▶ **WORK ORDER**
From the line with "- repeat (apply Forall2_cons_2;" to the line with "- discriminate.", retype every line exactly, including those two, and leave out the rest of the data below.

[Extracted records]
--- --- ---

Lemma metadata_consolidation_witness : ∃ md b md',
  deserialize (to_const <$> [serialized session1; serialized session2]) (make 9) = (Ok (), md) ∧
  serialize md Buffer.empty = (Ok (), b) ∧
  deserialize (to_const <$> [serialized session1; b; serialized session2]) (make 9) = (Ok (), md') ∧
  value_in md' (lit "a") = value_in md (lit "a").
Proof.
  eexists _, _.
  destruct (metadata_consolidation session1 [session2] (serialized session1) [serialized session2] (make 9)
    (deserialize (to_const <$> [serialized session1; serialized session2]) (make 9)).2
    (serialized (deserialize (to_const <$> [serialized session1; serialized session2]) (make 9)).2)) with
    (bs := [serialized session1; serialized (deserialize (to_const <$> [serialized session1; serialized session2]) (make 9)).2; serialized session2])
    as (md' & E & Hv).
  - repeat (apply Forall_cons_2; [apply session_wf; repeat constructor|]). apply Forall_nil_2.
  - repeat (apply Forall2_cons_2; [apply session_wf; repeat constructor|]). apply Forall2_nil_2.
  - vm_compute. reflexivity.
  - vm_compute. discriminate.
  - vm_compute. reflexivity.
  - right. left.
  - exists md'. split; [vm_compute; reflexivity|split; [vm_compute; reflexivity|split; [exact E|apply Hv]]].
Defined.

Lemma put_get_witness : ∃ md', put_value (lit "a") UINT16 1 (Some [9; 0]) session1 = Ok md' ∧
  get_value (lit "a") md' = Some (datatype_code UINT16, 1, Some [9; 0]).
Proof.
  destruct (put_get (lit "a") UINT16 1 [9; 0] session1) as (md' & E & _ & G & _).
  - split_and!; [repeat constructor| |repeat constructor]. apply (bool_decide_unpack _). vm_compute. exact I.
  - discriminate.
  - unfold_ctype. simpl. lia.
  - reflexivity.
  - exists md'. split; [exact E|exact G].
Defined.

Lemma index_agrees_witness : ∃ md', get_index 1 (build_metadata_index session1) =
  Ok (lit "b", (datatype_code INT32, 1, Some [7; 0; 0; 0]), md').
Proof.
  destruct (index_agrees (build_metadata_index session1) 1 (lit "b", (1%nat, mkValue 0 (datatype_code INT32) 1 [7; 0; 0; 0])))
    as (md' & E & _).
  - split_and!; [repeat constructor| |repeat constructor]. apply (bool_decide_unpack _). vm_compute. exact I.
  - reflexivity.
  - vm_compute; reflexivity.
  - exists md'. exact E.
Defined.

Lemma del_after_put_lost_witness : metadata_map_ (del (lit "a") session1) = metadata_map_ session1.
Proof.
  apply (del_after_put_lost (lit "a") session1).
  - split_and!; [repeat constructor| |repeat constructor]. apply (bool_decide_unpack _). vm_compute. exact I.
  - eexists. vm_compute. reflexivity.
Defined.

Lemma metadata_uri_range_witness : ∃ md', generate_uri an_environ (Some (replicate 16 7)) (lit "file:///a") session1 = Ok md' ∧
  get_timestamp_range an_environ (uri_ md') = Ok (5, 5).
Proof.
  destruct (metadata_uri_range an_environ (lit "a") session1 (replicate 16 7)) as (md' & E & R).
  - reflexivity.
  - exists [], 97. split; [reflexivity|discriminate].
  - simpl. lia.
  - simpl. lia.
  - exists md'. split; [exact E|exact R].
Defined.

--- --- ---

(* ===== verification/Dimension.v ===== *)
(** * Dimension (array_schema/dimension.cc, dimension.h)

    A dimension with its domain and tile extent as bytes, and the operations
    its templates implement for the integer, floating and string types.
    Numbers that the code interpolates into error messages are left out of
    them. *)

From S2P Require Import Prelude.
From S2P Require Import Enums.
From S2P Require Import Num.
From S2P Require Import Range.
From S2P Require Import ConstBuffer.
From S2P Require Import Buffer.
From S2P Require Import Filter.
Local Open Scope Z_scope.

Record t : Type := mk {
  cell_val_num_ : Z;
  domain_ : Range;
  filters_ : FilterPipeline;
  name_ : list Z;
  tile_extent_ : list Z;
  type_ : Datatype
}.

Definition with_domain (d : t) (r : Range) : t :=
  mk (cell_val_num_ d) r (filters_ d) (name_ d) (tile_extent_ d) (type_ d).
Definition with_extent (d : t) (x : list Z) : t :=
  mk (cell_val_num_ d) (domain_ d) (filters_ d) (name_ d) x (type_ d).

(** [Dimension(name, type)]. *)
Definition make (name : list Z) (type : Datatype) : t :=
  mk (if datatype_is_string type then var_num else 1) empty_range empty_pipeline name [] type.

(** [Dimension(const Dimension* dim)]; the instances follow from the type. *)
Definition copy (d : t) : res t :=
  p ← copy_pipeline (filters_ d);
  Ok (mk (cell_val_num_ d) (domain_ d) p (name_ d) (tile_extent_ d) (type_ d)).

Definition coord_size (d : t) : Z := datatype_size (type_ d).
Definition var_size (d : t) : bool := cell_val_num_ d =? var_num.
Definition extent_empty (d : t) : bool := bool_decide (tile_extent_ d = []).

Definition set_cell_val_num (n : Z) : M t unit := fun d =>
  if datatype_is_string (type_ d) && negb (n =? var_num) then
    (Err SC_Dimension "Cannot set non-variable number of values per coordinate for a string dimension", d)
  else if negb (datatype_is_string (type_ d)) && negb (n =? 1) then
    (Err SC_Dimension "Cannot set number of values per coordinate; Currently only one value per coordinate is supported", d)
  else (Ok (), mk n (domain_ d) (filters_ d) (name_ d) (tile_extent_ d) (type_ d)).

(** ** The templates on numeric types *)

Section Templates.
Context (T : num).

--- --- ---

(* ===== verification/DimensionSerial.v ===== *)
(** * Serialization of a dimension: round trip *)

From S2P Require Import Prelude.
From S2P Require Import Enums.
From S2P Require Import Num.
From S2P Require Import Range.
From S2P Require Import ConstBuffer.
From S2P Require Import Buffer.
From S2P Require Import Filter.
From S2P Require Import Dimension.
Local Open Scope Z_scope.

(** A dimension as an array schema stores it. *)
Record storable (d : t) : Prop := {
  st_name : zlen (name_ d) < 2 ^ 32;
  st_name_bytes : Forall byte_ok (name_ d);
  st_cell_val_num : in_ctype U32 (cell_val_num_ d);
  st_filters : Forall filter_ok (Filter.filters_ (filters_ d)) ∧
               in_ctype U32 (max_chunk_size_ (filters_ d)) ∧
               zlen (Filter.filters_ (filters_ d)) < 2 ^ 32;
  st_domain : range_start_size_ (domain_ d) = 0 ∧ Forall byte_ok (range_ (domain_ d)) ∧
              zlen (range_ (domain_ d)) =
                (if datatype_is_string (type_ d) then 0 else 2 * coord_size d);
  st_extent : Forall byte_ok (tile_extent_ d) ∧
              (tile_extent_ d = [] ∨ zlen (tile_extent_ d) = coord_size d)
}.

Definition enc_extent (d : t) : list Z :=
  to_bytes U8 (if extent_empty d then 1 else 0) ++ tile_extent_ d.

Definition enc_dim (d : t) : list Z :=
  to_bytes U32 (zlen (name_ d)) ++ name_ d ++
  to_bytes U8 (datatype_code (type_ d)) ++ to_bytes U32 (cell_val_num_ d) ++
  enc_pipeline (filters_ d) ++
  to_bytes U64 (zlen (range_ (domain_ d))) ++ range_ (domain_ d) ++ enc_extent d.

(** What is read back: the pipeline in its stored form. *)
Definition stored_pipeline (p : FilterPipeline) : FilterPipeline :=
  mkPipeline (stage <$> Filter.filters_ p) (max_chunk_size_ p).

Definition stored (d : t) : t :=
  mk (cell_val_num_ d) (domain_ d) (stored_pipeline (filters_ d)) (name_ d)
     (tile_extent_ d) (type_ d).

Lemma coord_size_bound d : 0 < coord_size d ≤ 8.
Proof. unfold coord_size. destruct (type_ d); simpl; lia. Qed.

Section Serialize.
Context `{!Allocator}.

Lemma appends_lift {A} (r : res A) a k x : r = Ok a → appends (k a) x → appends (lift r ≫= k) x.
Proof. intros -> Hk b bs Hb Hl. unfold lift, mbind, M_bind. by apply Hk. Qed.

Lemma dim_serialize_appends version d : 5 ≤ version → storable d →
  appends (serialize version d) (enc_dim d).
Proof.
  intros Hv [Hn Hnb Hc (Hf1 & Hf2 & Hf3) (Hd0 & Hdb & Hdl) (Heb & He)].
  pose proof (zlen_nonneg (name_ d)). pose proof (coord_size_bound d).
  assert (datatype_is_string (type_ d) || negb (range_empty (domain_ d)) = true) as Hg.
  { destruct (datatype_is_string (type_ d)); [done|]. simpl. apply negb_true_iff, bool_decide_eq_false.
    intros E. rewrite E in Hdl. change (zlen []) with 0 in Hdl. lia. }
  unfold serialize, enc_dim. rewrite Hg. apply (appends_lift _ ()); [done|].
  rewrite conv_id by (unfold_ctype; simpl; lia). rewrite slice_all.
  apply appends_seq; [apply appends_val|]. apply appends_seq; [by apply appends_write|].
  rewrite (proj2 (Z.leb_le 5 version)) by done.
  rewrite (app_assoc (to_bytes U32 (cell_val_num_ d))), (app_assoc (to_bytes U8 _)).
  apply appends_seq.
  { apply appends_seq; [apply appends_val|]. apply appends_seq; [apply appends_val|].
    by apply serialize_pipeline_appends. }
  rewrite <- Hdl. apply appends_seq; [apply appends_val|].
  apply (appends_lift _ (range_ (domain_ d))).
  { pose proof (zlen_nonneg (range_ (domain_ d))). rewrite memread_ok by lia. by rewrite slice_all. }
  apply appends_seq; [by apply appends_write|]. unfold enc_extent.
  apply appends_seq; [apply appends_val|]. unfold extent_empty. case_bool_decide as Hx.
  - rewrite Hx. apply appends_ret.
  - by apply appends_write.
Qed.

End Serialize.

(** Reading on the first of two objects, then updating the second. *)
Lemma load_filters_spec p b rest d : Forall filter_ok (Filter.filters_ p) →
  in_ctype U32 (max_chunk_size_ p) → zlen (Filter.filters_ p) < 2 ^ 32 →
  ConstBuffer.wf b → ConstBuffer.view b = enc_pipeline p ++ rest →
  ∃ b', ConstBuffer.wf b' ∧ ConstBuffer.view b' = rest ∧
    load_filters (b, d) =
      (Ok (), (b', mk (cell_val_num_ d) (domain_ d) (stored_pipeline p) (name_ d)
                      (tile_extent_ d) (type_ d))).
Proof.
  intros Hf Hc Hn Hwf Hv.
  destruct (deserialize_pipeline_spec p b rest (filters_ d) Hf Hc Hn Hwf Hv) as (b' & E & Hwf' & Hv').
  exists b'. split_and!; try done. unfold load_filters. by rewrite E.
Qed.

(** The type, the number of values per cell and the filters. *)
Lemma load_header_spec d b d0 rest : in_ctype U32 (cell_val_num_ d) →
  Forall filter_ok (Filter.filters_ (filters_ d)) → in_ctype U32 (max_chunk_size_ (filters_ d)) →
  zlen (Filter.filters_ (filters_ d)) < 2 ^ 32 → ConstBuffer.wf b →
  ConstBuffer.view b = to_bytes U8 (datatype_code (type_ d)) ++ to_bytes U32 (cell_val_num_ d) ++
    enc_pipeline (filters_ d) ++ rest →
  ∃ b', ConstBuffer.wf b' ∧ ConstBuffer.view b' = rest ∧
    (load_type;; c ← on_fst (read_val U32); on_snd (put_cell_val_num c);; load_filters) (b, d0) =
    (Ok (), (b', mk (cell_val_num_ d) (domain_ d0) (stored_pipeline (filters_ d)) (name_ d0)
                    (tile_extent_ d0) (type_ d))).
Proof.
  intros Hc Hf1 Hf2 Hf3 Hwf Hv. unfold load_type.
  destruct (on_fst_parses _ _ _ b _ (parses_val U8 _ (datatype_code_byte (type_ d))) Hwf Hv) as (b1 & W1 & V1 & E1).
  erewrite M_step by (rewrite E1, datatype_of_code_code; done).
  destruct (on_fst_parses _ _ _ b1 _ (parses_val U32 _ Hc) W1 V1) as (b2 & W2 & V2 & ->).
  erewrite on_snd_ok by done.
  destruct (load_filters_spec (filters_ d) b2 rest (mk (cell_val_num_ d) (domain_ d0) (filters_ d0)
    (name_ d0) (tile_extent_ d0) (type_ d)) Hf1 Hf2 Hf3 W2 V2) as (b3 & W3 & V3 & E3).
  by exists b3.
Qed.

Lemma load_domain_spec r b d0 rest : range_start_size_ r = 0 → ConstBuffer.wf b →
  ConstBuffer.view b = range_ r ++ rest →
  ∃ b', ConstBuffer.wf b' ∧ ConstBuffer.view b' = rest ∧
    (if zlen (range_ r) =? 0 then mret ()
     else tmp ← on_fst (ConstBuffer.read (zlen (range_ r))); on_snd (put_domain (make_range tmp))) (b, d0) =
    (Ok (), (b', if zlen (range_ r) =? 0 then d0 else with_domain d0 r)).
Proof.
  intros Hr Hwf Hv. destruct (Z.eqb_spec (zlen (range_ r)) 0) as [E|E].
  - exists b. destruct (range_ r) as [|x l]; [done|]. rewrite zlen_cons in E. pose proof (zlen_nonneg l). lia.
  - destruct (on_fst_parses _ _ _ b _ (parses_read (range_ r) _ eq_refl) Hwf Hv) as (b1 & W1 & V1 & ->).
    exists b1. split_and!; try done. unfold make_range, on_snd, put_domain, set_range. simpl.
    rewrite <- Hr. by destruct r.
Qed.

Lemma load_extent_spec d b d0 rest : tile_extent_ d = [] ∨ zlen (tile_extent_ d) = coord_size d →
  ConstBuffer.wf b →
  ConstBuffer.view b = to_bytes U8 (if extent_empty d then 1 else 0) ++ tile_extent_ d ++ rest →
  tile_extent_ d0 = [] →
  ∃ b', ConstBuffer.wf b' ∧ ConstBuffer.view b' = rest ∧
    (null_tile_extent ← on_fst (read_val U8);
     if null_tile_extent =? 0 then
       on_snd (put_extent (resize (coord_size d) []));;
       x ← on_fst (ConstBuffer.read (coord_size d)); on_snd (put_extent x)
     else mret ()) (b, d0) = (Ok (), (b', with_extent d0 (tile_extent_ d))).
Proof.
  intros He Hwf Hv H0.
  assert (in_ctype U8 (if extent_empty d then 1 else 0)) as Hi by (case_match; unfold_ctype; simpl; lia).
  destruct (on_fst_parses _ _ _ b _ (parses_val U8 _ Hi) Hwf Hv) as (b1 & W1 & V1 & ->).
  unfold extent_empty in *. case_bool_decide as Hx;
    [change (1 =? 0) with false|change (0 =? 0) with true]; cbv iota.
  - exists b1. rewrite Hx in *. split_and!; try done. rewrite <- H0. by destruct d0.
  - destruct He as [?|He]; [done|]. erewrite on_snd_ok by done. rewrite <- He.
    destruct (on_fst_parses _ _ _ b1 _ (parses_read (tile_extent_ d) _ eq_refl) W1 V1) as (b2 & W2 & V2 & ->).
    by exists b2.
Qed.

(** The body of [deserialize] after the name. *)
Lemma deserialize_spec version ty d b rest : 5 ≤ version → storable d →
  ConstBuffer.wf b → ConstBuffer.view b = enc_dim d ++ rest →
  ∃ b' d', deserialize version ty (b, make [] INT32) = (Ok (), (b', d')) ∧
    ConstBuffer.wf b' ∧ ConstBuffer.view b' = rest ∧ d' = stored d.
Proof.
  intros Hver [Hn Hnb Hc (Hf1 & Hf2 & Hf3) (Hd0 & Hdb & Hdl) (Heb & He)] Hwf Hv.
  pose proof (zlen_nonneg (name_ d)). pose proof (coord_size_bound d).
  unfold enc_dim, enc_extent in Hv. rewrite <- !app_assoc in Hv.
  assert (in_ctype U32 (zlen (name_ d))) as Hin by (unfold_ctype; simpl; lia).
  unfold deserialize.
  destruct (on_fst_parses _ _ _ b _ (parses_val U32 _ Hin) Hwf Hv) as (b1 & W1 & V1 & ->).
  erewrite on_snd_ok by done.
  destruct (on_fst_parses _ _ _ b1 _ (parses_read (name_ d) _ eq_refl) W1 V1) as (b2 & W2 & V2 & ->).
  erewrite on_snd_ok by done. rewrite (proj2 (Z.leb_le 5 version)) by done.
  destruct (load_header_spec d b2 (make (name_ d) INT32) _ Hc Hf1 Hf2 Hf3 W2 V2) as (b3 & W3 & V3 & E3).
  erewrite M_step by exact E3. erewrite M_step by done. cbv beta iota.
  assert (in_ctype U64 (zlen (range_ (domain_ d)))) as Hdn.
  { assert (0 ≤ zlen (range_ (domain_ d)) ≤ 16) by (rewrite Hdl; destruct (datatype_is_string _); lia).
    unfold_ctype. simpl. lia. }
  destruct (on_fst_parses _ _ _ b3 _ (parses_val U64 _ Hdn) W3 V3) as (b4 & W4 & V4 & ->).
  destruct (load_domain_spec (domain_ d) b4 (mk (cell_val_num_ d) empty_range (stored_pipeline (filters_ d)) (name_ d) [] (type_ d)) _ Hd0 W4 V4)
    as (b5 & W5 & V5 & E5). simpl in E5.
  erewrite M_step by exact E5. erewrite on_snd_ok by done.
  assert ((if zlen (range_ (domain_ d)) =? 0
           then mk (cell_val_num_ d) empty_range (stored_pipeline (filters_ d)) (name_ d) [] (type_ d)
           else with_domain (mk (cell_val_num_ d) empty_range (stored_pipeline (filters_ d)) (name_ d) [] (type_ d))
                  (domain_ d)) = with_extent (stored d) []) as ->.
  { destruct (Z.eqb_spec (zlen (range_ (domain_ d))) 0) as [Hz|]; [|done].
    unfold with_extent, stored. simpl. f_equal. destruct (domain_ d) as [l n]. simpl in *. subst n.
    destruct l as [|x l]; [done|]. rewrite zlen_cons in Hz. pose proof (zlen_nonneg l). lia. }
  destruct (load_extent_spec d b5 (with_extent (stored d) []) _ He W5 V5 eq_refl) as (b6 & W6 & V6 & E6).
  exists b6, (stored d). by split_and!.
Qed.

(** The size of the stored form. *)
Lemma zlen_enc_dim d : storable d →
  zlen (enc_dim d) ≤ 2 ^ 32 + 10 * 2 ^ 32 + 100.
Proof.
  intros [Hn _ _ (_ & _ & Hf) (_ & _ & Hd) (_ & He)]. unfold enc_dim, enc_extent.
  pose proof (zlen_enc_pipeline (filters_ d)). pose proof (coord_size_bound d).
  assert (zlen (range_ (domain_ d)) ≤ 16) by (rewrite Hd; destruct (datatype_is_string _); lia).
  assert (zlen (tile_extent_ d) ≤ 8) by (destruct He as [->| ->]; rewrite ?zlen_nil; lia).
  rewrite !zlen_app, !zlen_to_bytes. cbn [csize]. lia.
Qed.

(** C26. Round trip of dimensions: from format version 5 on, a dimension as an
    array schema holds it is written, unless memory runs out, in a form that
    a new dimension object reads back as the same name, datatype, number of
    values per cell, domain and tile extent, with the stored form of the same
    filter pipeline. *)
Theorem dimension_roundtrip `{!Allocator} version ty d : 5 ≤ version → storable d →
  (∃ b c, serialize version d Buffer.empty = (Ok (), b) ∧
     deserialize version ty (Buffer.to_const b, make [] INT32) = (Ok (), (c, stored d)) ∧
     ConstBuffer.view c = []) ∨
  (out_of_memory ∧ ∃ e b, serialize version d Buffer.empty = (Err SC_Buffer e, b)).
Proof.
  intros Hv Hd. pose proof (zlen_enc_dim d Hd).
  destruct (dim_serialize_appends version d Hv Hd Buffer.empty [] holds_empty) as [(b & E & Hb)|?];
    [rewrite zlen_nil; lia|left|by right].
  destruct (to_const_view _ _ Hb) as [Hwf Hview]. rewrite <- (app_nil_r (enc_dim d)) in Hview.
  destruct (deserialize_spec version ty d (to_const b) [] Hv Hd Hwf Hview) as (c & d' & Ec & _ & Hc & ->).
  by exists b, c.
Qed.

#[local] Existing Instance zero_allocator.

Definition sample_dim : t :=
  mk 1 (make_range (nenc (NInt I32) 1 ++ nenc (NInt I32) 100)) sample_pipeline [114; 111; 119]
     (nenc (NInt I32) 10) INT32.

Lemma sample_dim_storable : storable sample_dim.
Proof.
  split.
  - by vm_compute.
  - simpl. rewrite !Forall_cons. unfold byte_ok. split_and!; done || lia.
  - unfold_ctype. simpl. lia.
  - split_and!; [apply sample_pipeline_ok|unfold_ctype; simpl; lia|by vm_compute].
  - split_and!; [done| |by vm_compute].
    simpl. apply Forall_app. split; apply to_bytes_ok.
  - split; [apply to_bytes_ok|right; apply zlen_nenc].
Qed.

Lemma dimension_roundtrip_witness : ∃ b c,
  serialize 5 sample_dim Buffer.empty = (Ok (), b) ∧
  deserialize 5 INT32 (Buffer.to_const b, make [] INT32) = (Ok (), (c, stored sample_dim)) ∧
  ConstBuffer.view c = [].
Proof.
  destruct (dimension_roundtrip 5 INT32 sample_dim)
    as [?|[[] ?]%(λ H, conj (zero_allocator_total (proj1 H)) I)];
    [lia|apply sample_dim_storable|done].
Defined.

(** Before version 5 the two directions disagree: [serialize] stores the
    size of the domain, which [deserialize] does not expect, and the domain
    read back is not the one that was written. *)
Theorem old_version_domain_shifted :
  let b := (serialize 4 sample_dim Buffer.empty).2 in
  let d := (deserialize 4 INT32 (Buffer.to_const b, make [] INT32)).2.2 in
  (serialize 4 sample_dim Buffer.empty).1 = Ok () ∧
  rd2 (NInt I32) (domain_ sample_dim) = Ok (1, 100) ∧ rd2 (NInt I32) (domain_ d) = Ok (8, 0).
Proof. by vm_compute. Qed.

--- --- ---

▶ **THE COMPLETED TASK**
  - repeat (apply Forall2_cons_2; [apply session_wf; repeat constructor|]). apply Forall2_nil_2.
  - vm_compute. reflexivity.
  - vm_compute. discriminate.
  - vm_compute. reflexivity.
  - right. left.
  - exists md'. split; [vm_compute; reflexivity|split; [vm_compute; reflexivity|split; [exact E|apply Hv]]].
Defined.

Lemma put_get_witness : ∃ md', put_value (lit "a") UINT16 1 (Some [9; 0]) session1 = Ok md' ∧
  get_value (lit "a") md' = Some (datatype_code UINT16, 1, Some [9; 0]).
Proof.
  destruct (put_get (lit "a") UINT16 1 [9; 0] session1) as (md' & E & _ & G & _).
  - split_and!; [repeat constructor| |repeat constructor]. apply (bool_decide_unpack _). vm_compute. exact I.
  - discriminate.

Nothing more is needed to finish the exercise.